» **Prompt**: Reproduce verbatim the lines of the material below, starting at the line with "command addressed to" and ending at the line with "match first_match username", both inclusive; skip the rest.

::: Provided entries :::

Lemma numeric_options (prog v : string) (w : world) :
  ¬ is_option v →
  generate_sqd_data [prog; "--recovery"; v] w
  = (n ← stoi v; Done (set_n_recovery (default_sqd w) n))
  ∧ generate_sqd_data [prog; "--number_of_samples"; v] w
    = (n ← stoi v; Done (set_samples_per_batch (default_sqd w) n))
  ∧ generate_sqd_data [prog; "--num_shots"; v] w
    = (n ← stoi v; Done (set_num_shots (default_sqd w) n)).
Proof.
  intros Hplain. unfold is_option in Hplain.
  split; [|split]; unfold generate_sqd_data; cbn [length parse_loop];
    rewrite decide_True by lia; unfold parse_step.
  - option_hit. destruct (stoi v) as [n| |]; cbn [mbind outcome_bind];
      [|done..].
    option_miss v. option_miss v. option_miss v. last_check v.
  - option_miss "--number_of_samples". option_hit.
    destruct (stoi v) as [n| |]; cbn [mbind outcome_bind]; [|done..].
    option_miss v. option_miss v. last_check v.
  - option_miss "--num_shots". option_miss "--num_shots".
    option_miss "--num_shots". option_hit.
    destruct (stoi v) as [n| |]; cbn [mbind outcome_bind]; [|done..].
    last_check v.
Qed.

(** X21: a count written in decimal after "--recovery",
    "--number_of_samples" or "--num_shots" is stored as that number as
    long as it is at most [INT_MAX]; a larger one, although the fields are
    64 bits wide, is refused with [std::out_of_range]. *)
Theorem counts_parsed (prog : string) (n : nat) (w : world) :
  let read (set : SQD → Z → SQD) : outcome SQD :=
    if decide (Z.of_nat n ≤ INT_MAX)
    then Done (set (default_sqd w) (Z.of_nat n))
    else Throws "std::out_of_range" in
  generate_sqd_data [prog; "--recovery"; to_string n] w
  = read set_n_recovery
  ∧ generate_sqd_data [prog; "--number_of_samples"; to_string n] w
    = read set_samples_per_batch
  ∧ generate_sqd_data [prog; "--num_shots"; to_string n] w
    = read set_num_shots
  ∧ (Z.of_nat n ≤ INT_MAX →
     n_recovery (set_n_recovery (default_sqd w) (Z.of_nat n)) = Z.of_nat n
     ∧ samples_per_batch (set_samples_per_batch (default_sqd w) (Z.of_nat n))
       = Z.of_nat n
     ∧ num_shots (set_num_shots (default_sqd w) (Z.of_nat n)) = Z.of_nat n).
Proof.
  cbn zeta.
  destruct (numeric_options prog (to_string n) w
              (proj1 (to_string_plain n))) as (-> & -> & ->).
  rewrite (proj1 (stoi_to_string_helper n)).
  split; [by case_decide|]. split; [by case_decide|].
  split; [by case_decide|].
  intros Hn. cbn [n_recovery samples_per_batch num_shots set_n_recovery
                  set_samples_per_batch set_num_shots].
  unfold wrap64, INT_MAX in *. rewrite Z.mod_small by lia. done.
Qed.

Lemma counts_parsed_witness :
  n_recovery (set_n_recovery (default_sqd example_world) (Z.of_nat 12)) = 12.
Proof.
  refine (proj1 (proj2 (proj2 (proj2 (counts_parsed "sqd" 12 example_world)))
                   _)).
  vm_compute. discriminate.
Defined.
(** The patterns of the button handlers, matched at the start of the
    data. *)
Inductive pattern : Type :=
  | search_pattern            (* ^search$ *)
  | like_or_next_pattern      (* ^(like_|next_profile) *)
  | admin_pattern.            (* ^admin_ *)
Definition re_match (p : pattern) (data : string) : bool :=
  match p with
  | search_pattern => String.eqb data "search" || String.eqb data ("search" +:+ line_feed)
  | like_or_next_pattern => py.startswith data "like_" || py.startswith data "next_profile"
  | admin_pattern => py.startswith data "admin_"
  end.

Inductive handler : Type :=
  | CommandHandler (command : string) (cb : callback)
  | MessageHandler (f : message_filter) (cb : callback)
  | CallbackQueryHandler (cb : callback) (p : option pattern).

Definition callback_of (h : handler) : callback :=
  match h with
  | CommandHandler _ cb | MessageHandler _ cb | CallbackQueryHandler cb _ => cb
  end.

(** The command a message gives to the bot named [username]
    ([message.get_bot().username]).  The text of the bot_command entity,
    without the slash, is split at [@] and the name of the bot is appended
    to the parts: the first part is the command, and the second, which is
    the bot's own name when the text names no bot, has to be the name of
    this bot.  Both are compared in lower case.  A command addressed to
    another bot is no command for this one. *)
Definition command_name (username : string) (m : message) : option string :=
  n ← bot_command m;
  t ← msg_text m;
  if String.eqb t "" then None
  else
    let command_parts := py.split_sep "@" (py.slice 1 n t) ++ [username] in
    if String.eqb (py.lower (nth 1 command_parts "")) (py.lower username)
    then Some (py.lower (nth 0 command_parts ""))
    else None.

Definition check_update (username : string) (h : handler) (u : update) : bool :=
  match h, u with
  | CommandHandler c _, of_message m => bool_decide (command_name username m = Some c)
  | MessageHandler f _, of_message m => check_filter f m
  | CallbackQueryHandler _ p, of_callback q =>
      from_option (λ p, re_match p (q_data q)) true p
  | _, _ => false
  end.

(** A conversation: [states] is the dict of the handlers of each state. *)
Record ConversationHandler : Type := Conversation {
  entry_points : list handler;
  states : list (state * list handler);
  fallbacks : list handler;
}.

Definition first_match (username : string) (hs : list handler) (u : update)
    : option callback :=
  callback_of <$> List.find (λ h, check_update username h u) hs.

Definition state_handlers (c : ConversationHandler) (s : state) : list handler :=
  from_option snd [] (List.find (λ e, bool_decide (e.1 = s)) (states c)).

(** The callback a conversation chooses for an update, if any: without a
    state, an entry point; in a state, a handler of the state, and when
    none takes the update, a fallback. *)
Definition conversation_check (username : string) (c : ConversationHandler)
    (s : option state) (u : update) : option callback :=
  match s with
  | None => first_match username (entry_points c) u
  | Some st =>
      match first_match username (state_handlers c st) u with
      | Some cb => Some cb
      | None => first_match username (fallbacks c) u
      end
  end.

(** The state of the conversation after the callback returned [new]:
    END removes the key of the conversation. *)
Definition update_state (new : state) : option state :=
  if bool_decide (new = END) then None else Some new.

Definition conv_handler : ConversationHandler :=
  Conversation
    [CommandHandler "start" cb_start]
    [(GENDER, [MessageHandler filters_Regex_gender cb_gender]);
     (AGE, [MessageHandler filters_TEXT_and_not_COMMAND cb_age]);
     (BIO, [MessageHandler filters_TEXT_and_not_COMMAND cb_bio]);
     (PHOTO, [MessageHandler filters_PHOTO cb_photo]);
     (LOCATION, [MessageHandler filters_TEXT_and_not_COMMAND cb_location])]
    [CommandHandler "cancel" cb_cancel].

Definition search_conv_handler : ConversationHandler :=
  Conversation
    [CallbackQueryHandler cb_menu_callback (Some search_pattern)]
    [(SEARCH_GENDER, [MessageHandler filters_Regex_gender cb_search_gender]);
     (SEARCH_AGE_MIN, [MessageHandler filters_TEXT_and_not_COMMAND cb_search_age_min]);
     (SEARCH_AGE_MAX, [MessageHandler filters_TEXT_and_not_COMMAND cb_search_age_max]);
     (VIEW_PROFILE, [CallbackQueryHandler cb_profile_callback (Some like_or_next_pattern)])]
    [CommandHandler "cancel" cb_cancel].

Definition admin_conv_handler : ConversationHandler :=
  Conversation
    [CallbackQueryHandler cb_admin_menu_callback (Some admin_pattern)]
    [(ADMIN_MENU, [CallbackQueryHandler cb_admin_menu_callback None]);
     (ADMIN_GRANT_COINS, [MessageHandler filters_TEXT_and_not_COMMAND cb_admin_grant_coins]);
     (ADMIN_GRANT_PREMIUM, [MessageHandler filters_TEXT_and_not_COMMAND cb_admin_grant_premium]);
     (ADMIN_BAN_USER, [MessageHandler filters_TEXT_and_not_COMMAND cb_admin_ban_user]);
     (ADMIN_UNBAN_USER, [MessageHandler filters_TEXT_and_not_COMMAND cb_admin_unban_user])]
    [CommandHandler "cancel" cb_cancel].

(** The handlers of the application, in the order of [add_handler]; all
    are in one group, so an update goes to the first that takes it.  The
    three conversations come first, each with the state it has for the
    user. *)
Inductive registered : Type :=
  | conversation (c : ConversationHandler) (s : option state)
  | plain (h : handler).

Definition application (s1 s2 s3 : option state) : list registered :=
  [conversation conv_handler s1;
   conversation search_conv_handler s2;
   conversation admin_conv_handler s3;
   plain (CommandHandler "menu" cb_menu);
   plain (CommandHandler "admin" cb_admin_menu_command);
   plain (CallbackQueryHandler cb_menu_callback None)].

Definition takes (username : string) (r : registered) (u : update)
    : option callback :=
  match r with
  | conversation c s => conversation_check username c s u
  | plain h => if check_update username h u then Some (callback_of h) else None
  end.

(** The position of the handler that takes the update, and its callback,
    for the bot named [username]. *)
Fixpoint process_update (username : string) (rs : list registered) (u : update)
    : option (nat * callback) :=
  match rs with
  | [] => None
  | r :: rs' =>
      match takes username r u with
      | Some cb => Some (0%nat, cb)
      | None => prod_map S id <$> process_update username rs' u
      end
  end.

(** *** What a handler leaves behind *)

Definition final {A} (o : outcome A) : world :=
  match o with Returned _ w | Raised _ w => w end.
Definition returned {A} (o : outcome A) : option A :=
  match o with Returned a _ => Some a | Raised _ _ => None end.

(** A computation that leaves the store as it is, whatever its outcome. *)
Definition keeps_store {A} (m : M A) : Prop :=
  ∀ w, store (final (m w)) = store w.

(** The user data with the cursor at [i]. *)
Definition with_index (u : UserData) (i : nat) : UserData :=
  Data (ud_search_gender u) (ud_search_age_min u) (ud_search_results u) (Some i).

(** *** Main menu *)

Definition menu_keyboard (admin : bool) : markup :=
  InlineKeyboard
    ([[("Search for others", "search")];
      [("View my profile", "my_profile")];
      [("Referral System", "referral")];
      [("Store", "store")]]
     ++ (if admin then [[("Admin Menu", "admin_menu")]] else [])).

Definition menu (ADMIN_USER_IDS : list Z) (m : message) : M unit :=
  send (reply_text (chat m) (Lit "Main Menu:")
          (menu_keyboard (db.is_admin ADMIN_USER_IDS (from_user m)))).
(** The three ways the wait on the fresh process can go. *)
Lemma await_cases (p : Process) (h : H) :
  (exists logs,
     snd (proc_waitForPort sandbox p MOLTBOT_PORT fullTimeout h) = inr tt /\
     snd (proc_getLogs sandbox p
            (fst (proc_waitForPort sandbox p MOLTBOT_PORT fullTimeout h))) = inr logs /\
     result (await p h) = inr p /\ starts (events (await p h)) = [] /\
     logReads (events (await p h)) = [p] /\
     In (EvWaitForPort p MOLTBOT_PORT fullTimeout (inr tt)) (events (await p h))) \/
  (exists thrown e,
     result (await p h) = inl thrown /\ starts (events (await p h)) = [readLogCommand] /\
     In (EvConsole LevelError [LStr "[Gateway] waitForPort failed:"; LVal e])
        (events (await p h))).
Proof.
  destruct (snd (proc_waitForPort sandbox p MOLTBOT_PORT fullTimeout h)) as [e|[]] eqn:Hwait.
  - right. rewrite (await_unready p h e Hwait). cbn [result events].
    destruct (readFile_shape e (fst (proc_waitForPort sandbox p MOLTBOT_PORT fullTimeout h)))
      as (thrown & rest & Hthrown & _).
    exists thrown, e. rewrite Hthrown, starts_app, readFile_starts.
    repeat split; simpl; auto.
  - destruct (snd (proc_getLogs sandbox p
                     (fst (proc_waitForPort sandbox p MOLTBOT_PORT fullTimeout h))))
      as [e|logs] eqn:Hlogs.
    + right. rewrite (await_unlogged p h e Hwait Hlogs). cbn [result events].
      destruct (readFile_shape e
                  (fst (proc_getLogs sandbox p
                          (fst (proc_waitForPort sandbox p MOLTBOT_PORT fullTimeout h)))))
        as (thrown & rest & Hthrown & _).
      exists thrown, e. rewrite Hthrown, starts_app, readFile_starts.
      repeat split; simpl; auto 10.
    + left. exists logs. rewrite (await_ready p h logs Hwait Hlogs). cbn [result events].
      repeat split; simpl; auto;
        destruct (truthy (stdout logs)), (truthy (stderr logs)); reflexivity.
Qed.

:::

» **Written solution**:
    this bot.  Both are compared in lower case.  A command addressed to
    another bot is no command for this one. *)
Definition command_name (username : string) (m : message) : option string :=
  n ← bot_command m;
  t ← msg_text m;
  if String.eqb t "" then None
  else
    let command_parts := py.split_sep "@" (py.slice 1 n t) ++ [username] in
    if String.eqb (py.lower (nth 1 command_parts "")) (py.lower username)
    then Some (py.lower (nth 0 command_parts ""))
    else None.

Definition check_update (username : string) (h : handler) (u : update) : bool :=
  match h, u with
  | CommandHandler c _, of_message m => bool_decide (command_name username m = Some c)
  | MessageHandler f _, of_message m => check_filter f m
  | CallbackQueryHandler _ p, of_callback q =>
      from_option (λ p, re_match p (q_data q)) true p
  | _, _ => false
  end.

(** A conversation: [states] is the dict of the handlers of each state. *)
Record ConversationHandler : Type := Conversation {
  entry_points : list handler;
  states : list (state * list handler);
  fallbacks : list handler;
}.

Definition first_match (username : string) (hs : list handler) (u : update)
    : option callback :=
  callback_of <$> List.find (λ h, check_update username h u) hs.

Definition state_handlers (c : ConversationHandler) (s : state) : list handler :=
  from_option snd [] (List.find (λ e, bool_decide (e.1 = s)) (states c)).

(** The callback a conversation chooses for an update, if any: without a
    state, an entry point; in a state, a handler of the state, and when
    none takes the update, a fallback. *)
Definition conversation_check (username : string) (c : ConversationHandler)
    (s : option state) (u : update) : option callback :=
  match s with
  | None => first_match username (entry_points c) u
  | Some st =>
      match first_match username (state_handlers c st) u with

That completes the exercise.